* Assigned task
In the records below, find the line holding "if decide (btree_collect (List.filter (λ" and the line holding "mret latest_deleted_address". Set down both, with every line between them, exactly.

* Supplied information
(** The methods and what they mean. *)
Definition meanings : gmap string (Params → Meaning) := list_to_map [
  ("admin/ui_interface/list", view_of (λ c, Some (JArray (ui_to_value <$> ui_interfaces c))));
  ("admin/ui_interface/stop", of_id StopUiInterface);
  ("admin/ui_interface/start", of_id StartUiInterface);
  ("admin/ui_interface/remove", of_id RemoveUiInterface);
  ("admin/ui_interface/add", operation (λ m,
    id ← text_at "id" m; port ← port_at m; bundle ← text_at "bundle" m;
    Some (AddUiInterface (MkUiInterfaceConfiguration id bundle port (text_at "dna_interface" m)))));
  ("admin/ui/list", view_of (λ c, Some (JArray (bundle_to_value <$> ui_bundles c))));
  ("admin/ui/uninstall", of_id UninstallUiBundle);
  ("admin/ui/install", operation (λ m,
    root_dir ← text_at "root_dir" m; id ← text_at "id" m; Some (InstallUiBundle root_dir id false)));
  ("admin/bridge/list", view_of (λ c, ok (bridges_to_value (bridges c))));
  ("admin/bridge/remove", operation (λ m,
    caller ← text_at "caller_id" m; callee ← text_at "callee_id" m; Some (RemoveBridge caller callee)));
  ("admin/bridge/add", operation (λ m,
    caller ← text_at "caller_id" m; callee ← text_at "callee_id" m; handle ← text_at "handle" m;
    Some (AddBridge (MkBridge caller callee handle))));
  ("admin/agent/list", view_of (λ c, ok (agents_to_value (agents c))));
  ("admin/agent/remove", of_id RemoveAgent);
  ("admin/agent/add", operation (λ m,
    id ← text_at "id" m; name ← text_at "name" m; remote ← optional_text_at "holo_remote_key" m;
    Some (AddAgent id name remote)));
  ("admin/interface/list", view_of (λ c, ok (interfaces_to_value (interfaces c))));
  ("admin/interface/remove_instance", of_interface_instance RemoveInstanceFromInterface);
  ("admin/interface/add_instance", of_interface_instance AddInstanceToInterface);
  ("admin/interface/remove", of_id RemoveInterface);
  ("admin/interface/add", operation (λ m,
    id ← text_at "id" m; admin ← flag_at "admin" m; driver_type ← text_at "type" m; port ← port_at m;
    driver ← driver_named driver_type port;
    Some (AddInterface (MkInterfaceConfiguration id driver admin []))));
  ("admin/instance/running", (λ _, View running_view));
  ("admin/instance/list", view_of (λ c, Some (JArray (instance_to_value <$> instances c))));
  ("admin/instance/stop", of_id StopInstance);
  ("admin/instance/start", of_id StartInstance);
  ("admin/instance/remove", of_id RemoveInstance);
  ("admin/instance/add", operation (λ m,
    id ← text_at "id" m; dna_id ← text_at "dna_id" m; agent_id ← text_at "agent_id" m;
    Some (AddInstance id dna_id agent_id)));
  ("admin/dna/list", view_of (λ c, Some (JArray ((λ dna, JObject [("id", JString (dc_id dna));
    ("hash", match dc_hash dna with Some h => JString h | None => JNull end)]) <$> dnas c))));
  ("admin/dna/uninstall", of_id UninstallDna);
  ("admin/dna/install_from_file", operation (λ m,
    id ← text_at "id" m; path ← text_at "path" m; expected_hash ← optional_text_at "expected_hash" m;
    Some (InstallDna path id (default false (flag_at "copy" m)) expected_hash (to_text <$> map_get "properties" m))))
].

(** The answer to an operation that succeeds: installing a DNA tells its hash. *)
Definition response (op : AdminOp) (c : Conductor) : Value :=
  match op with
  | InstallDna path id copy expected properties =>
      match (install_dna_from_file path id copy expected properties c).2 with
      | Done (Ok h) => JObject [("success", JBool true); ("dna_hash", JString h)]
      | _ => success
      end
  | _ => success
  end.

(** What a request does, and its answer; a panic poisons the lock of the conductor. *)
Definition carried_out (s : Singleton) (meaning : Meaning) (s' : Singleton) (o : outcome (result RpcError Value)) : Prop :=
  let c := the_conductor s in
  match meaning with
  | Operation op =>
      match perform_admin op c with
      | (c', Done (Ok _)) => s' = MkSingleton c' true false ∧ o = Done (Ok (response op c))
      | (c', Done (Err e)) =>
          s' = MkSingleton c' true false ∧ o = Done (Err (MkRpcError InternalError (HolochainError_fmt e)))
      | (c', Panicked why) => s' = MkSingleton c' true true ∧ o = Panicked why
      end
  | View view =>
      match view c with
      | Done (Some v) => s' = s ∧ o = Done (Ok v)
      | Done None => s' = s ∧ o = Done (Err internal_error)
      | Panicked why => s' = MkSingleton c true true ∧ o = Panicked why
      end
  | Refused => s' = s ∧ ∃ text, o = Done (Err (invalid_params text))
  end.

* * *

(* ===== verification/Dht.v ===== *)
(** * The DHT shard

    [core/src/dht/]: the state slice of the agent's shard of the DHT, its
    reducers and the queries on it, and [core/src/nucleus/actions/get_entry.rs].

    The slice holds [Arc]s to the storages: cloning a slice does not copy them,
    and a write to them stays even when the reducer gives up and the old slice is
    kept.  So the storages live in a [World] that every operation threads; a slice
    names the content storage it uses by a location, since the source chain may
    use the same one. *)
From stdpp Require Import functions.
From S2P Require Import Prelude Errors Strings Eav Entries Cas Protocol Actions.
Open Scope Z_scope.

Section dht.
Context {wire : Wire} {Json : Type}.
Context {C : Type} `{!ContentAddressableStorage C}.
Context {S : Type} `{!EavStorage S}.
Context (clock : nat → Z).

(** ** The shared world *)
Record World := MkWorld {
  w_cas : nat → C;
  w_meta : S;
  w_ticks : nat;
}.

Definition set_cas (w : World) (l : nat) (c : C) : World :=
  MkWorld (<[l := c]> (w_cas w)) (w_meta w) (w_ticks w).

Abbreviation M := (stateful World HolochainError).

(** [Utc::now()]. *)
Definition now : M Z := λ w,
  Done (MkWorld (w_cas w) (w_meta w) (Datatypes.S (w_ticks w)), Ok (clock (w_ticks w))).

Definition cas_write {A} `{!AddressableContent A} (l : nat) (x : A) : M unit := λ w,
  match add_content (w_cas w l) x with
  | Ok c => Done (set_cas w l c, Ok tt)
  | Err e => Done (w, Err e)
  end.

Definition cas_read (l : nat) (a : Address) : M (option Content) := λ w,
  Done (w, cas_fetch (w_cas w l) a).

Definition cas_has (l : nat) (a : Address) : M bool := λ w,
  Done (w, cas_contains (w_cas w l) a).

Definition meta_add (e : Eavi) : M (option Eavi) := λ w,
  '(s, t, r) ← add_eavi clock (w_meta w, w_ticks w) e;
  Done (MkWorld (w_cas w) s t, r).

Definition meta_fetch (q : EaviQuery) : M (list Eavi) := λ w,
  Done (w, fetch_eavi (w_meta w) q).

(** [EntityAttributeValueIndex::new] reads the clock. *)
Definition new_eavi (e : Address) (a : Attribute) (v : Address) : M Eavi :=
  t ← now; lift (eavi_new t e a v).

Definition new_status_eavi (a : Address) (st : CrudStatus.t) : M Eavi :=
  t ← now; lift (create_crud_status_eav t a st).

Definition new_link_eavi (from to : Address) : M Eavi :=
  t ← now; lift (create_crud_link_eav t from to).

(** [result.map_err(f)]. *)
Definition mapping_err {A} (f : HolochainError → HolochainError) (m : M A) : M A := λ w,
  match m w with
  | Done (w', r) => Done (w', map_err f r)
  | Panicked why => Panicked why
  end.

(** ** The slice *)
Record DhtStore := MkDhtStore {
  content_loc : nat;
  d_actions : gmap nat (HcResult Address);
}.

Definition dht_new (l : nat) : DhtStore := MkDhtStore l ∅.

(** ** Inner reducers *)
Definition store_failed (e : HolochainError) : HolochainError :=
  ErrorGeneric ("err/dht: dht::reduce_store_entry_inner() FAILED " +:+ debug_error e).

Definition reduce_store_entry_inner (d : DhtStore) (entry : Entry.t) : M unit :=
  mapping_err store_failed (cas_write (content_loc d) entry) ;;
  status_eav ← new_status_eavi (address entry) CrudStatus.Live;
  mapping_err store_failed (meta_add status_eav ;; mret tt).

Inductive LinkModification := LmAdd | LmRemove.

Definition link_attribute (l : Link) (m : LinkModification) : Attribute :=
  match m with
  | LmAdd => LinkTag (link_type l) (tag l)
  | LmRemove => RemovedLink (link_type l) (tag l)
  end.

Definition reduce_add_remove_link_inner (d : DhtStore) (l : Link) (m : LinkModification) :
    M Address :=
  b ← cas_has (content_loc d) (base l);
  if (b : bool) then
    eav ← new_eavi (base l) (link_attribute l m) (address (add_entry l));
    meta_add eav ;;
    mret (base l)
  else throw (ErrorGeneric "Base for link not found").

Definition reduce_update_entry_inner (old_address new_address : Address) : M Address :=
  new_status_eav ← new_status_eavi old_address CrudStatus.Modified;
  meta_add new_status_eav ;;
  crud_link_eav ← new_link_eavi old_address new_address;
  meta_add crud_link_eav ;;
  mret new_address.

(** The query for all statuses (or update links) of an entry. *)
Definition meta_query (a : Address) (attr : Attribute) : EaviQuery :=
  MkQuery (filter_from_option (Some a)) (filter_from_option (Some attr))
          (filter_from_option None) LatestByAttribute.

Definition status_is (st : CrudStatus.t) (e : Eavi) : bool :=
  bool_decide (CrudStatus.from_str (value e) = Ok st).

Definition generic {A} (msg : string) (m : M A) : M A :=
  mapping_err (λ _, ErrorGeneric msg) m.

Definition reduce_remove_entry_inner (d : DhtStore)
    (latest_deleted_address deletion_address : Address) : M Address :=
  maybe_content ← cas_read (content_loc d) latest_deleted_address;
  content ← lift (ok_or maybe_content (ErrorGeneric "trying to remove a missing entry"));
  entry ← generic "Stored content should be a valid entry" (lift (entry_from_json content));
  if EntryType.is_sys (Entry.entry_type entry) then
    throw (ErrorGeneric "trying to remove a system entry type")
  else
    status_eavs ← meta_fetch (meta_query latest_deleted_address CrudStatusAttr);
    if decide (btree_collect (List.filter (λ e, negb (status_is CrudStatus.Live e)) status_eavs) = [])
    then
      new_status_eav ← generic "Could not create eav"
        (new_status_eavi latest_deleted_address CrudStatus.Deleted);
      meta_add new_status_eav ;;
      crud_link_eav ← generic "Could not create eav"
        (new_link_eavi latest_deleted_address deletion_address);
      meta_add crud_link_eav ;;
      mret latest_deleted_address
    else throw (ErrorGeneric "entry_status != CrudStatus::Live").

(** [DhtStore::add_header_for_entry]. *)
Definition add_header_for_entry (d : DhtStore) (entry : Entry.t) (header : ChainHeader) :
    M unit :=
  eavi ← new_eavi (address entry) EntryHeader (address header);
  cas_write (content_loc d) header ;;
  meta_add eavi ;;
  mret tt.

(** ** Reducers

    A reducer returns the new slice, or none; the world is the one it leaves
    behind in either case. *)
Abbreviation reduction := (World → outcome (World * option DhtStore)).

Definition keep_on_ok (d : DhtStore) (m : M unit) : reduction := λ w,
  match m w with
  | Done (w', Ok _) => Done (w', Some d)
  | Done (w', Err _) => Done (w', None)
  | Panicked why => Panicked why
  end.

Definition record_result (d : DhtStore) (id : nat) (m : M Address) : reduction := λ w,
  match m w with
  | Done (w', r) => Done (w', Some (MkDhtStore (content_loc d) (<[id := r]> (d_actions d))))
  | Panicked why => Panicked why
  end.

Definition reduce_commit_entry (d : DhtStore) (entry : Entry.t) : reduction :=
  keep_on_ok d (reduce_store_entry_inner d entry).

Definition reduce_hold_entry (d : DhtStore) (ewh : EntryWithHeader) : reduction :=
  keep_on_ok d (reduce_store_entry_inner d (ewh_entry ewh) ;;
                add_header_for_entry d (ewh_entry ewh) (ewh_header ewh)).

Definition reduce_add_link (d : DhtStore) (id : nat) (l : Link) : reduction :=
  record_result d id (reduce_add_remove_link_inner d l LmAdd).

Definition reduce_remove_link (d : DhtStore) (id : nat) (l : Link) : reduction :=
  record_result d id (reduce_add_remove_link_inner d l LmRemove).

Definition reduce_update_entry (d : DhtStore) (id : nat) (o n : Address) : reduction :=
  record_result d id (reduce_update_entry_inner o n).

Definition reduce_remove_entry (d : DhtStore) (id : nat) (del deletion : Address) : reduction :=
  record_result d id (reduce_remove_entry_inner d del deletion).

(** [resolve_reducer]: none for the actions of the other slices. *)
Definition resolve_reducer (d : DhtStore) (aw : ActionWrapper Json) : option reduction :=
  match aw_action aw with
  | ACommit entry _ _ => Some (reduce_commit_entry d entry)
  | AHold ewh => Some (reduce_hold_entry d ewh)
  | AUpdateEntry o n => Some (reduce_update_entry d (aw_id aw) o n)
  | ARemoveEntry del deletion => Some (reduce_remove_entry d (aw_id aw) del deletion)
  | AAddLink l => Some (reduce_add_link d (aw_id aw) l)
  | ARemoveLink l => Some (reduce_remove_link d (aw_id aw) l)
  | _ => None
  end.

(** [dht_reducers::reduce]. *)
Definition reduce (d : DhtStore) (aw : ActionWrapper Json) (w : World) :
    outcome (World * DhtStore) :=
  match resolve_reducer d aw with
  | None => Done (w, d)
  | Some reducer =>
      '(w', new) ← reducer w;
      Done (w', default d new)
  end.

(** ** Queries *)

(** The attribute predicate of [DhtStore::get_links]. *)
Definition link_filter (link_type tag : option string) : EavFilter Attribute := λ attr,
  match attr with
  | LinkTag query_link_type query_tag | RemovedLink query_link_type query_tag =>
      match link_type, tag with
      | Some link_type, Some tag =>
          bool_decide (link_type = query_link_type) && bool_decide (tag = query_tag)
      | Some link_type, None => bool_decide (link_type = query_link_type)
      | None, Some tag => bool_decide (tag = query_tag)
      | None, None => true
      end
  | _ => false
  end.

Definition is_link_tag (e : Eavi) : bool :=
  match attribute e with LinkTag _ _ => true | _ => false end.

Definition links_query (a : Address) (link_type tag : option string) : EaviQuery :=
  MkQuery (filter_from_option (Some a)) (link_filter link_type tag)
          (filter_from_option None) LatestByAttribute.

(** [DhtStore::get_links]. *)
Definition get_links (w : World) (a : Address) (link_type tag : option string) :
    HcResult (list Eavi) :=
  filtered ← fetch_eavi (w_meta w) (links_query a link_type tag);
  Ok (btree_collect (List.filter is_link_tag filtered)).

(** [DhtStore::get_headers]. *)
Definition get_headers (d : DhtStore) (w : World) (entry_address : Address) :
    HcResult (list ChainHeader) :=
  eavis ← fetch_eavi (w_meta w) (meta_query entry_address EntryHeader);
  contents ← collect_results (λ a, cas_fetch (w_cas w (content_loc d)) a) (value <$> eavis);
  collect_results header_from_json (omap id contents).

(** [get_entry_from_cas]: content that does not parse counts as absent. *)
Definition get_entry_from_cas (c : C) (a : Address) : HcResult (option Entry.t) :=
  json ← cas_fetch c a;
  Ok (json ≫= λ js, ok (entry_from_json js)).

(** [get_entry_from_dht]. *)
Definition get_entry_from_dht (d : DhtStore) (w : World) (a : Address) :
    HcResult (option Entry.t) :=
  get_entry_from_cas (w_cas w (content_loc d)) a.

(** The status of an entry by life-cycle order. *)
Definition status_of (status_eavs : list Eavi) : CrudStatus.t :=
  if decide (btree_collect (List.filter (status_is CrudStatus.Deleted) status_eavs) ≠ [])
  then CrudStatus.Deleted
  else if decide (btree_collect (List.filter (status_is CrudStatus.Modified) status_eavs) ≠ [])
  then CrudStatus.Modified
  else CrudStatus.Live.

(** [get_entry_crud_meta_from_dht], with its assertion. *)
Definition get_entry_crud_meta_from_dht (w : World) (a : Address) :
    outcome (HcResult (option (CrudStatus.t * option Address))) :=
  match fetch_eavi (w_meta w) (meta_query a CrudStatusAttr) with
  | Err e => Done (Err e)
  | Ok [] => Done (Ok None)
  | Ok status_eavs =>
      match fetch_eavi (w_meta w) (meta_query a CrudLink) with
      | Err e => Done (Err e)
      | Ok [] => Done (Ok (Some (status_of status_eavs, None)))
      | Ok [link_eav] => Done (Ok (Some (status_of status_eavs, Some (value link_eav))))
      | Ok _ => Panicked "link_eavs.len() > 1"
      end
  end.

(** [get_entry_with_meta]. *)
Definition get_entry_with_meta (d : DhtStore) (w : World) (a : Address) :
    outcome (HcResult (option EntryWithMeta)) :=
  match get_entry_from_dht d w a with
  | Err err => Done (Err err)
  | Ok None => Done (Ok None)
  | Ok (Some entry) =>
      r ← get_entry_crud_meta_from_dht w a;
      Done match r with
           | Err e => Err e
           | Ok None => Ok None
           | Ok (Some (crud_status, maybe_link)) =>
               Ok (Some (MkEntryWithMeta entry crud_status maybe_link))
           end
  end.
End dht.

* Answer to this exercise
    if decide (btree_collect (List.filter (λ e, negb (status_is CrudStatus.Live e)) status_eavs) = [])
    then
      new_status_eav ← generic "Could not create eav"
        (new_status_eavi latest_deleted_address CrudStatus.Deleted);
      meta_add new_status_eav ;;
      crud_link_eav ← generic "Could not create eav"
        (new_link_eavi latest_deleted_address deletion_address);
      meta_add crud_link_eav ;;
      mret latest_deleted_address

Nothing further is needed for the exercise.